Digital Champions use MDM technologies in enabling day to day operations. As just one example, CX management is the source of organic revenue growth for many insurers, and a modern MDM system can take the art and science of managing customer relationships to new levels. 

For example, by leveraging data from individual policies and aggregating them into a customer/household view, or golden record, insurers can:

· Use advanced analytics including AI to up-sell/cross-sell more efficiently and effectively

· Determine customer channel preferences and communicate, service, market and sell accordingly

· Understand the status of claims reported, paid and outstanding at the customer/household level 

· multiple customer-service systems, 

· Develop a customer level and household level profitability score.

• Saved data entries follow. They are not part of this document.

(* ===== verification/Recovery.v ===== *)
(** Connection recovery: session reinstatement (ERL 0) and connection
    replacement (ERL 2) ([src/internal/session/recovery.go], [connreplace.go]).

    [attemptLogin] is a dial and login attempt; the operations on the session take
    its outcome as an argument: an error, or the new parameters with the new
    connection's digest flags.  The order in which a map
    of tasks is walked is that of its list of entries.

    The recovering goroutine waits at many points: for the old pumps, for the backoff,
    for a dial and login, for the command window and the write channel when it sends a
    task's command again, for the responses to its requests.  What the other
    goroutines do to the session during such a wait is an argument, an [SS ()]; where
    the goroutine's own context may end meanwhile, an [SS CtxSched]. *)
From S2P Require Import Prelude Errors Bhs PduTactics PduInitiator PduTarget Pdu GoIO Digest Framer.
From S2P Require Import Chan Serial Router Negotiation CmdWindow Config Types Task DataOut Session Unsolicited Lifecycle.
From S2P Require Login.
#[local] Open Scope string_scope.
#[local] Open Scope list_scope.
#[local] Open Scope Z_scope.

(** A successful dial and login *)
Record NewConn := mkNewConn { nc_params : NegotiatedParams; nc_digestHeader : bool; nc_digestData : bool }.

(** A login on the connection a dial gives *)
Definition login_on (stale : bytes) (range : gmap string string -> list (string * string)) (rnd : Login.Randomness)
    (conn : res (Reader * Writer)) (opts : list Login.LoginOption) : res NewConn :=
  '(r, w) ← conn;
  '(params, cc) ← (Login.Login stale range rnd r w opts).1.1;
  Ok (mkNewConn params (Login.cc_digestHeader cc) (Login.cc_digestData cc)).

(** One reconnect attempt: a login with the old TSIH, and when the target answers
    it with status class 2, one for a fresh session on a second connection *)
Definition attemptLogin (stale : bytes) (range : gmap string string -> list (string * string))
    (rnd rnd2 : Login.Randomness) (tc tc2 : res (Reader * Writer)) (isid : bytes) (tsih : Z)
    (loginOpts : list Login.LoginOption) : res NewConn :=
  match tc with
  | Err err => Err err
  | Ok _ =>
    match login_on stale range rnd tc (Login.WithISID isid :: Login.WithTSIH tsih :: loginOpts) with
    | Ok c => Ok c
    | Err e =>
      match errors_As as_LoginError e with
      | Some le =>
          if le_StatusClass le =? 2 then login_on stale range rnd2 tc2 (Login.WithISID isid :: loginOpts)
          else Err e
      | None => Err e
      end
    end
  end.

(** The delay before attempt [n], in units of the base backoff *)
Definition backoff_factor (attempt : nat) : Z :=
  2 ^ Z.of_nat (Nat.min (attempt - 1) 30).

(** Replacing the session's internals by the new connection's *)
Definition installed (c : NewConn) (s : Session) : Session :=
  let p := nc_params c in
  set_loggedIn true (set_err None (set_expStatSN (np_ExpStatSN p)
    (set_window (newCmdWindow (np_CmdSN p) (np_CmdSN p) (np_CmdSN p)) (set_cancelled false
      (set_writeCh (make_chan 64) (set_digestData (nc_digestData c) (set_digestHeader (nc_digestHeader c)
        (set_params p s)))))))).
Definition install (c : NewConn) : SS () := upd (installed c).

Fixpoint close_channels (l : list (Z * nat)) : SS () :=
  match l with
  | [] => mret ()
  | (itt, _) :: l => _ ← upd (fun s => set_router (UnregisterAndClose itt (ss_router s)) s); close_channels l
  end.

Fixpoint cancel_all (err : error) (l : list (Z * nat)) : SS () :=
  match l with
  | [] => mret ()
  | (_, id) :: l => _ ← on_task id (cancel err); cancel_all err l
  end.

(** The waits for a task's command, in which others do nothing: [cx] is the context *)
Definition alone (cx : CtxSched) : nat -> SS CtxSched := fun _ => mret cx.

(** ** Retrying tasks after a reconnect *)

(** One iteration of [retryTasks]; [wa] and [ws] are the waits for the window and for
    the write channel. *)
Definition retryTask (wa ws : nat -> SS CtxSched) (id : nat) : SS () :=
  tk ← task_at id;
  if tk_streaming tk then
    on_task id (cancel (Errorf "session: streaming task not retriable after reconnect" []))
  else
    rewound ←
      match tk_isWrite tk, tk_reader tk with
      | true, Some r =>
          match SeekStart r with
          | None => mret false
          | Some r => _ ← on_task id (upd_task (fun t => set_tk_bytesSent 0 (set_tk_reader (Some r) t))); mret true
          end
      | _, _ => mret true
      end;
    if negb rewound then on_task id (cancel ErrRetryNotPossible)
    else
      cx ← wa id;
      acquired ← window_acquire cx;
      match acquired with
      | Err e => on_task id (cancel (Wrapf "session: retry acquire CmdSN: %w" [] e))
      | Ok cmdSN =>
        newITT ← router_AllocateITT;
        pduCh ← router_RegisterPersistent newITT;
        _ ← on_task id (upd_task (fun t =>
          let t := mkTask newITT (tk_lun t) (tk_cmd t) (tk_cmdSN t) (tk_buf t) (tk_resultCh t) (tk_done t) 0 0
                     (tk_isRead t) (tk_isWrite t) (tk_reader t) (tk_bytesSent t) (tk_streaming t)
                     (tk_dataReader t) (tk_erl t) (tk_snackTimeout t) (tk_snack t) in
          if tk_isRead t then set_tk_buf ((fun _ => []) <$> tk_buf t) t else t));
        params ← SM_get ss_params;
        immediate ← (if tk_isWrite tk && np_ImmediateData params && bool_decide (is_Some (tk_reader tk))
                     then readImmediate params id else mret (Ok []));
        match immediate with
        | Err e => on_task id (cancel (Wrapf "session: retry read immediate data: %w" [] e))
        | Ok immediateData =>
          expStatSN ← SM_get ss_expStatSN;
          match buildSCSICommandPDU (tk_cmd tk) newITT cmdSN expStatSN immediateData with
          | None => SM_panic
          | Some (Err e) => on_task id (cancel (Wrapf "session: retry encode SCSICommand: %w" [] e))
          | Some (Ok raw) =>
            _ ← upd (fun s => set_tasks (<[newITT := id]> (ss_tasks s)) s);
            raw ← stamped raw;
            cx ← ws id;
            sent ← send_or_done cx raw;
            if negb sent then on_task id (cancel ErrCtx)
            else
              params ← SM_get ss_params;
              h ← SM_get ss_digestHeader;
              d ← SM_get ss_digestData;
              err ← (if tk_isWrite tk && negb (np_InitialR2T params) && bool_decide (is_Some (tk_reader tk))
                     then on_task id (sendUnsolicitedDataOut h d params) else mret None);
              match err with
              | Some e => on_task id (cancel (Wrapf "session: retry unsolicited data: %w" [] e))
              | None => upd (fun s => set_loops (ss_loops s ++ [(id, pduCh)]) s)
              end
          end
        end
      end.

Fixpoint retryTasks (wa ws : nat -> SS CtxSched) (l : list (Z * nat)) : SS () :=
  match l with
  | [] => mret ()
  | (_, id) :: l => _ ← retryTask wa ws id; retryTasks wa ws l
  end.

(** ** Reconnecting *)

(** [select { case <-s.closed: s.recovering = false; return; default: }]; the flag
    is whether it returns. *)
Definition abort_if_closed : SS bool :=
  closed ← SM_get ss_closed;
  if (closed : bool) then _ ← upd (set_recovering false); mret true else mret false.

(** One turn of the reconnect loop: what other goroutines do to the session during
    the backoff and during the dial and login, and what these give *)
Record Attempt := mkAttempt { at_backoff : SS (); at_login : SS (); at_outcome : res NewConn }.

(** The reconnect loop: [None] when the session turns out closed; otherwise the
    first attempt that succeeds, or the last error *)
Fixpoint attempts (l : list Attempt) (lastErr : error) : SS (option (res NewConn)) :=
  match l with
  | [] => mret (Some (Err lastErr))
  | a :: l =>
      _ ← at_backoff a;
      aborted ← abort_if_closed;
      if (aborted : bool) then mret None
      else
        _ ← at_login a;
        match at_outcome a with
        | Ok c => mret (Some (Ok c))
        | Err e => attempts l e
        end
  end.

(** Steps 1 and 2 of [reconnect]: the old connection is given up, the tasks are
    taken from the session and their channels closed.  [others] is what other
    goroutines do while the old pumps stop; [None]: the session is closed. *)
Definition reconnect_start (others : SS ()) : SS (option (list (Z * nat))) :=
  aborted ← abort_if_closed;
  if (aborted : bool) then mret None
  else
    _ ← cancel_session;
    _ ← others;
    aborted ← abort_if_closed;
    if (aborted : bool) then mret None
    else
      snapshot ← SM_get (fun s => map_to_list (ss_tasks s));
      _ ← upd (set_tasks ∅);
      _ ← close_channels snapshot;
      mret (Some snapshot).

(** The rest of [reconnect], once the loop is over *)
Definition reconnect_finish (wa ws : nat -> SS CtxSched) (maxAttempts : nat) (snapshot : list (Z * nat))
    (outcome : res NewConn) : SS () :=
  match outcome with
  | Err lastErr =>
      _ ← upd (fun s => set_recovering false
        (set_err (Some (Wrapf "session: reconnect failed after %d attempts: %w" [Z.of_nat maxAttempts] lastErr)) s));
      cancel_all (Wrapf "session: reconnect failed: %w" [] lastErr) snapshot
  | Ok c =>
      _ ← install c;
      _ ← fireStateChange SessionFullFeature;
      _ ← retryTasks wa ws snapshot;
      upd (set_recovering false)
  end.

Definition reconnect (wa ws : nat -> SS CtxSched) (others : SS ()) (tries : list Attempt) (cause : error) : SS () :=
  cfg ← SM_get ss_cfg;
  let maxAttempts := Z.to_nat (sc_maxReconnectAttempts cfg) in
  snapshot ← reconnect_start others;
  match snapshot with
  | None => mret ()
  | Some snapshot =>
      outcome ← attempts (take maxAttempts tries) cause;
      match outcome with
      | None => mret ()
      | Some outcome => reconnect_finish wa ws maxAttempts snapshot outcome
      end
  end.

(** ** Replacing the connection *)

(** [replaceConnection] up to the logout of the old connection: the tasks to
    reassign, or the error that makes the caller fall back to [reconnect].  [others]
    is what other goroutines do while the old pumps stop, [dial] what they do during
    the dial and login, which gives [attempt]. *)
Definition replaceConnection_start (others dial : SS ()) (attempt : res NewConn) : SS (res (list (Z * nat))) :=
  _ ← cancel_session;
  _ ← others;
  snapshot ← SM_get (fun s => map_to_list (ss_tasks s));
  _ ← close_channels snapshot;
  _ ← dial;
  match attempt with
  | Err e => mret (Err e)
  | Ok c => _ ← install c; mret (Ok snapshot)
  end.

(** The reassignment of a task once the outcome of its TASK REASSIGN is known;
    [newITT] and its channel were registered before. *)
Definition reassign_finish (itt : Z) (id : nat) (newITT : Z) (newCh : nat) (result : res TMFResult) : SS () :=
  let complete := match result with Ok r => tmf_Response r =? TMFRespComplete | Err _ => false end in
  if complete then
    _ ← router_Unregister itt;
    _ ← on_task id (upd_task (fun t =>
      mkTask newITT (tk_lun t) (tk_cmd t) (tk_cmdSN t) (tk_buf t) (tk_resultCh t) (tk_done t)
        (tk_nextDataSN t) (tk_nextOffset t) (tk_isRead t) (tk_isWrite t) (tk_reader t) (tk_bytesSent t)
        (tk_streaming t) (tk_dataReader t) (tk_erl t) (tk_snackTimeout t) (tk_snack t)));
    upd (fun s => set_loops (ss_loops s ++ [(id, newCh)])
           (set_tasks (delete itt (<[newITT := id]> (ss_tasks s))) s))
  else
    _ ← router_Unregister newITT;
    _ ← router_Unregister itt;
    on_task id (cancel (match result with
      | Err e => Wrapf "session: task reassign failed: %s: %w" [] e
      | Ok r => Errorf "session: task reassign failed: %s: %w" [tmf_Response r]
      end)).

(** A request of the recovering goroutine and its response: the wait for the write
    channel, what other goroutines do while the response is awaited, and how that
    wait ends *)
Record Exchange := mkExchange { ex_send : SS CtxSched; ex_others : SS (); ex_wait : WaitSched }.

(** A registered request is sent and its response awaited. *)
Definition run_exchange {A} (x : Exchange) (wait : WaitSched -> Z -> nat -> SS (res A))
    (req : res (Z * nat * RawPDU)) : SS (res A) :=
  match req with
  | Err e => mret (Err e)
  | Ok (itt, ch, raw) =>
      cx ← ex_send x;
      sent ← send_request cx itt ch raw;
      match sent with
      | Err e => mret (Err e)
      | Ok (itt, ch) => _ ← ex_others x; wait (ex_wait x) itt ch
      end
  end.

(** The logout of the old connection on the new one, whose failure is ignored; [wa]
    is the wait for the window. *)
Definition replace_logout (wa : SS CtxSched) (x : Exchange) : SS () :=
  cx ← wa;
  req ← logout_request cx 2;
  _ ← run_exchange x (fun w itt ch => err ← logout_wait w itt ch; mret (match err with Some e => Err e | None => Ok () end)) req;
  mret ().

(** The reassignment of one task *)
Definition reassign (x : Exchange) (itt : Z) (id : nat) : SS () :=
  tk ← task_at id;
  newITT ← router_AllocateITT;
  newCh ← router_RegisterPersistent newITT;
  req ← tmf_request TMFTaskReassign itt (tk_lun tk);
  result ← run_exchange x sendTMF_wait req;
  reassign_finish itt id newITT newCh result.

Fixpoint reassign_all (xs : list Exchange) (l : list (Z * nat)) : SS () :=
  match l, xs with
  | (itt, id) :: l, x :: xs => _ ← reassign x itt id; reassign_all xs l
  | _ :: _, [] => SM_block
  | [], _ => mret ()
  end.

(** What the others do, and what the goroutine's contexts and requests meet, while a
    connection is replaced *)
Record Replacement := mkReplacement {
  rp_others : SS (); rp_dial : SS (); rp_attempt : res NewConn;
  rp_acquire : SS CtxSched; rp_logout : Exchange; rp_reassigns : list Exchange }.

Definition replaceConnection (rp : Replacement) : SS (res ()) :=
  start ← replaceConnection_start (rp_others rp) (rp_dial rp) (rp_attempt rp);
  match start with
  | Err e => mret (Err e)
  | Ok snapshot =>
      _ ← replace_logout (rp_acquire rp) (rp_logout rp);
      _ ← reassign_all (rp_reassigns rp) snapshot;
      _ ← upd (set_recovering false);
      mret (Ok ())
  end.

(** The goroutine [triggerReconnect] starts for ErrorRecoveryLevel 2 *)
Definition recover (rp : Replacement) (wa ws : nat -> SS CtxSched) (others : SS ()) (tries : list Attempt)
    (cause : error) : SS () :=
  replaced ← replaceConnection rp;
  _ ← match replaced with
      | Ok _ => mret ()
      | Err _ => reconnect wa ws others tries cause
      end;
  upd (set_recovering false).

Diving a little deeper, once an MDM solution is in place, insurance firms will enjoy numerous benefits such as:
 

· 360° Customer View – MDM enables a holistic 360° customer view that greatly improves business insight around customer sentiment and demand. This view integrates back to the master data source, ensuring the validity and accuracy of business insight. The golden record takes innovation in sales, service, and marketing to new levels of creativity and personalization.

· Streamlined CDI – Good MDM practices enable streamlined CDI, reducing the data management burden when updating customer information.

· New Cross-Selling Opportunities – Advanced analytics tools can reveal hidden insights unknown to the organization. Insurance firms can use this insight to identify cross-selling opportunities and to prioritize specific customers or demographics with tailored sales tactics.